Though state laws already mandate the use of condoms, the industry has generally ignored them without any legal implications, according to Ged Kenslea, senior director of communications for the AIDS Healthcare Foundation.
Kenslea believes the bill would create a safer industry by taking a more proactive approach.
“The current law is more of a reactive process,” said Kenslea. “It would allow for regular inspections, (and) spot inspections.”
Many performers and producers believe this regulation would be detrimental to the industry’s survival, and that it is unreasonable and unconstitutional.
Peter Acworth, founder of Kink.com, which recruits much of its talent from Sacramento, believes the legislation seeks to regulate a problem that does not exist.
“There hasn’t been an on-set transmission of HIV since 2004, so it seems to me the (current) testing approach works,” Acworth told the San Francisco Chronicle.
Others see this as an opportunity to influence consumers to adopt safer habits in their personal lives.
“There is a very powerful social-physiological phenomenon of conformity,” says Emelie Mitchell, human sexuality professor at ARC. “The media portrays to us what the norm is.”

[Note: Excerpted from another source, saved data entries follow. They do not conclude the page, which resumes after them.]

(** [int(str(n))] gives [n] back, also with the line feed behind, as
    long as [n] has no more digits than [int] accepts. *)
Lemma int_str (n : nat) :
  String.length (Py.str n) ≤ Py.MAX_STR_DIGITS →
  Py.int (Py.str n +:+ Py.LF) = Some (Z.of_nat n).
Proof.
  unfold Py.str, NilZero.string_of_uint. intros Hlen.
  pose proof (DecimalNat.Unsigned.of_to n) as Hn.
  destruct (Nat.to_uint n) as [|d|d|d|d|d|d|d|d|d|d] eqn:E.
  { cbn in Hn. subst n. by vm_compute. }
  all: rewrite <- Hn; rewrite <- int_body_uint by done; unfold Py.int;
    cbn [NilEmpty.string_of_uint]; rewrite str_app_cons;
    cbn [Py.int_lstrip Py.int_space]; rewrite <- str_app_cons;
    match goal with
    | |- context [String ?c (NilEmpty.string_of_uint ?d0)] =>
        match type of E with
        | _ = ?d1 =>
            change (String c (NilEmpty.string_of_uint d0))
              with (NilEmpty.string_of_uint d1)
        end
    end;
    rewrite int_rstrip_app_LF, int_rstrip_uint;
    by cbn [NilEmpty.string_of_uint].
Qed.

Lemma str_no_breaks (n : nat) : no_breaks (Py.str n) = true.
Proof.
  unfold Py.str, NilZero.string_of_uint.
  assert (∀ d, no_breaks (NilEmpty.string_of_uint d) = true) as H.
  { unfold no_breaks.
    induction d as [|d IH|d IH|d IH|d IH|d IH|d IH|d IH|d IH|d IH|d IH];
      [done|..]; cbn [NilEmpty.string_of_uint free_of];
      apply andb_prop in IH as [-> ->]; done. }
  by destruct (Nat.to_uint n).
Qed.


End Rendering.

(** ** The scheduler *)

Section Scheduler.

Variable browser : nat → string → session.
Variable clock : nat → datetime.

Lemma heartbeats_app (tr tr' : list event) :
  heartbeats (tr ++ tr') = heartbeats tr ++ heartbeats tr'.
Proof.
  induction tr as [|e tr IH]; [done|]. destruct e; cbn; by rewrite ?IH.
Qed.

Lemma quiet_refl (w : world) : quiet w w.
Proof. by repeat split. Qed.

Lemma quiet_trans (w1 w2 w3 : world) : quiet w1 w2 → quiet w2 w3 → quiet w1 w3.
Proof.
  intros (A1 & B1 & C1 & D1 & E1) (A2 & B2 & C2 & D2 & E2).
  repeat split; [congruence..|lia|congruence].
Qed.

Lemma poll_link_quiet (url : string) (w w1 : world) (r : result unit) :
  (poll_link browser clock) url w = (r, w1) → quiet w w1.
Proof.
  rewrite poll_link_cases.
  destruct (start (browser (sessions w) url)) as [[]|e].
  - destruct (guarded (browser (sessions w) url)) as [[c j]|e].
    + rewrite append_log_stores. cbn zeta.
      destruct (event_csv (fs (probed url [] w)) !! csv_path url)
        as [[e|df]|];
        [|destruct (write_error (fs (probed url [] w)) (csv_path url))..];
        intros [= <- <-]; unfold quiet; cbn;
        rewrite ?heartbeats_app; cbn; rewrite ?app_nil_r;
        split_and!; (done || lia).
    + intros [= <- <-]. unfold quiet. cbn. rewrite !heartbeats_app. cbn.
      rewrite !app_nil_r. split_and!; (done || lia).
  - intros [= <- <-]. unfold quiet. cbn. split_and!; (done || lia).
Qed.

Lemma for_each_quiet (links : list string) (w w1 : world) (r : result unit) :
  for_each links (poll_link browser clock) w = (r, w1) → quiet w w1.
Proof.
  revert w. induction links as [|url links IH]; intros w.
  - intros [= <- <-]. apply quiet_refl.
  - cbn [for_each]. run. destruct ((poll_link browser clock) url w) as [[[]|e] w0] eqn:E.
    + intros H. eapply quiet_trans; [by eapply poll_link_quiet|by apply IH].
    + intros [= <- <-]. by eapply poll_link_quiet.
Qed.

(** A turn of the loop of [background_tracker]: the links are loaded
    and polled, then the heartbeat is written, unless the file system
    refuses. *)
Lemma cycle_cases (count : nat) (w : world) :
  cycle browser clock count w =
    match load_links w with
    | (Ok links, _) =>
        match for_each links (poll_link browser clock) w with
        | (Ok _, w1) =>
            match write_error (fs w1) HEARTBEAT_FILE with
            | Some e => (Raise e, ticked w1)
            | None =>
                (Ok (count + 1),
                 completed (count + 1) (clock (clock_reads w1)) w1)
            end
        | (Raise e, w1) => (Raise e, w1)
        end
    | (Raise e, _) => (Raise e, w)
    end.
Proof.
  unfold cycle. run. destruct (load_links w) as [[links|e] w0] eqn:E;
    apply load_links_world in E as ->; [|done].
  destruct (for_each links (poll_link browser clock) w) as [[[]|e] w1]; [|done].
  unfold datetime_now, write_heartbeat, completed, ticked, emit, with_fs,
    heartbeat_text. cbn [fs trace clock_reads sessions].
  destruct (write_error (fs w1) HEARTBEAT_FILE); [done|].
  cbn. by rewrite <- !app_assoc.
Qed.

Lemma cycles_succ (n count : nat) (w : world) :
  cycles browser clock (S n) count w =
    match cycles browser clock n count w with
    | (Ok c, w') => cycle browser clock c w'
    | (Raise e, w') => (Raise e, w')
    end.
Proof.
  revert count w. induction n as [|n IH]; intros count w.
  - cbn [cycles]. run. by destruct (cycle browser clock count w) as [[c|e] w'].
  - change (cycles browser clock (S (S n)) count w)
      with (bind (cycle browser clock count) (cycles browser clock (S n)) w).
    change (cycles browser clock (S n) count w)
      with (bind (cycle browser clock count) (cycles browser clock n) w).
    unfold bind. destruct (cycle browser clock count w) as [[c|e] w']; [|done].
    apply IH.
Qed.

Lemma cycle_completes (count : nat) (w w' : world) (c : nat) :
  cycle browser clock count w = (Ok c, w') →
  ∃ links w1,
    load_links w = (Ok links, w) ∧
    for_each links (poll_link browser clock) w = (Ok tt, w1) ∧
    quiet w w1 ∧
    write_error (fs w1) HEARTBEAT_FILE = None ∧
    c = S count ∧
    w' = completed (S count) (clock (clock_reads w1)) w1.
Proof.
  rewrite cycle_cases.
  destruct (load_links w) as [[links|e] w0] eqn:El; [|done].
  pose proof (load_links_world _ _ _ El) as ->.
  destruct (for_each links (poll_link browser clock) w)
    as [[[]|e] w1] eqn:E; [|done].
  destruct (write_error (fs w1) HEARTBEAT_FILE) eqn:Ew; [done|].
  replace (count + 1) with (S count) by lia. intros [= <- <-].
  exists links, w1. split_and!; try done. by eapply for_each_quiet.
Qed.

(** The heartbeats of [n] cycles: the counts follow [count], the times
    are readings of the clock taken in order. *)
Lemma cycles_heartbeats (n count : nat) (w w' : world) (c : nat) :
  cycles browser clock n count w = (Ok c, w') →
  c = count + n ∧
  ∃ reads : list nat,
    heartbeats (trace w')
    = heartbeats (trace w)
      ++ zip (seq (S count) n) ((strftime ∘ clock) <$> reads) ∧
    length reads = n ∧
    StronglySorted lt reads ∧
    Forall (λ r, clock_reads w ≤ r < clock_reads w') reads ∧
    clock_reads w ≤ clock_reads w'.
Proof.
  revert count w. induction n as [|n IH]; intros count w.
  - intros [= <- <-]. split; [lia|]. exists []. rewrite app_nil_r.
    repeat split; (done || constructor).
  - cbn [cycles]. unfold mbind, M_bind, bind.
    destruct (cycle browser clock count w) as [[c1|e] w0] eqn:Ec; [|done].
    apply cycle_completes in Ec
      as (links & w1 & _ & _ & (_ & _ & Hh & Hc & _) & _ & -> & ->).
    intros H. apply IH in H as (-> & reads & Ht & Hl & Hs & Hr & Hc').
    cbn [completed clock_reads trace] in *. split; [lia|].
    exists (clock_reads w1 :: reads).
    rewrite Ht, heartbeats_app, Hh. cbn [heartbeats].
    rewrite <- app_assoc. repeat split.
    + cbn. lia.
    + constructor; [done|]. eapply Forall_impl; [exact Hr|]. cbn. lia.
    + constructor; [lia|]. eapply Forall_impl; [exact Hr|]. cbn. lia.
    + lia.
Qed.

Mitchell referenced a 2004 study which concluded that the standardization of condom use in gay adult films not only influenced viewers to practice safer sex, but also did not hurt the industry financially.
“We’ve gone through lots of things that we consider ‘normal’ for sexual behavior. When the standards change so do our ideas about what is acceptable,” says Mitchell. “Requiring heterosexual porn to have the actors use protection and condoms would, over time, simply become the standard.”
Shanon Astley, an ARC graduate who is now working with Oak Park Outreach, an organization that provides health education in underserved communities believes condom use is the only way to effectively protect performers.
“Many industries have regulations,” says Astley. This is no different.”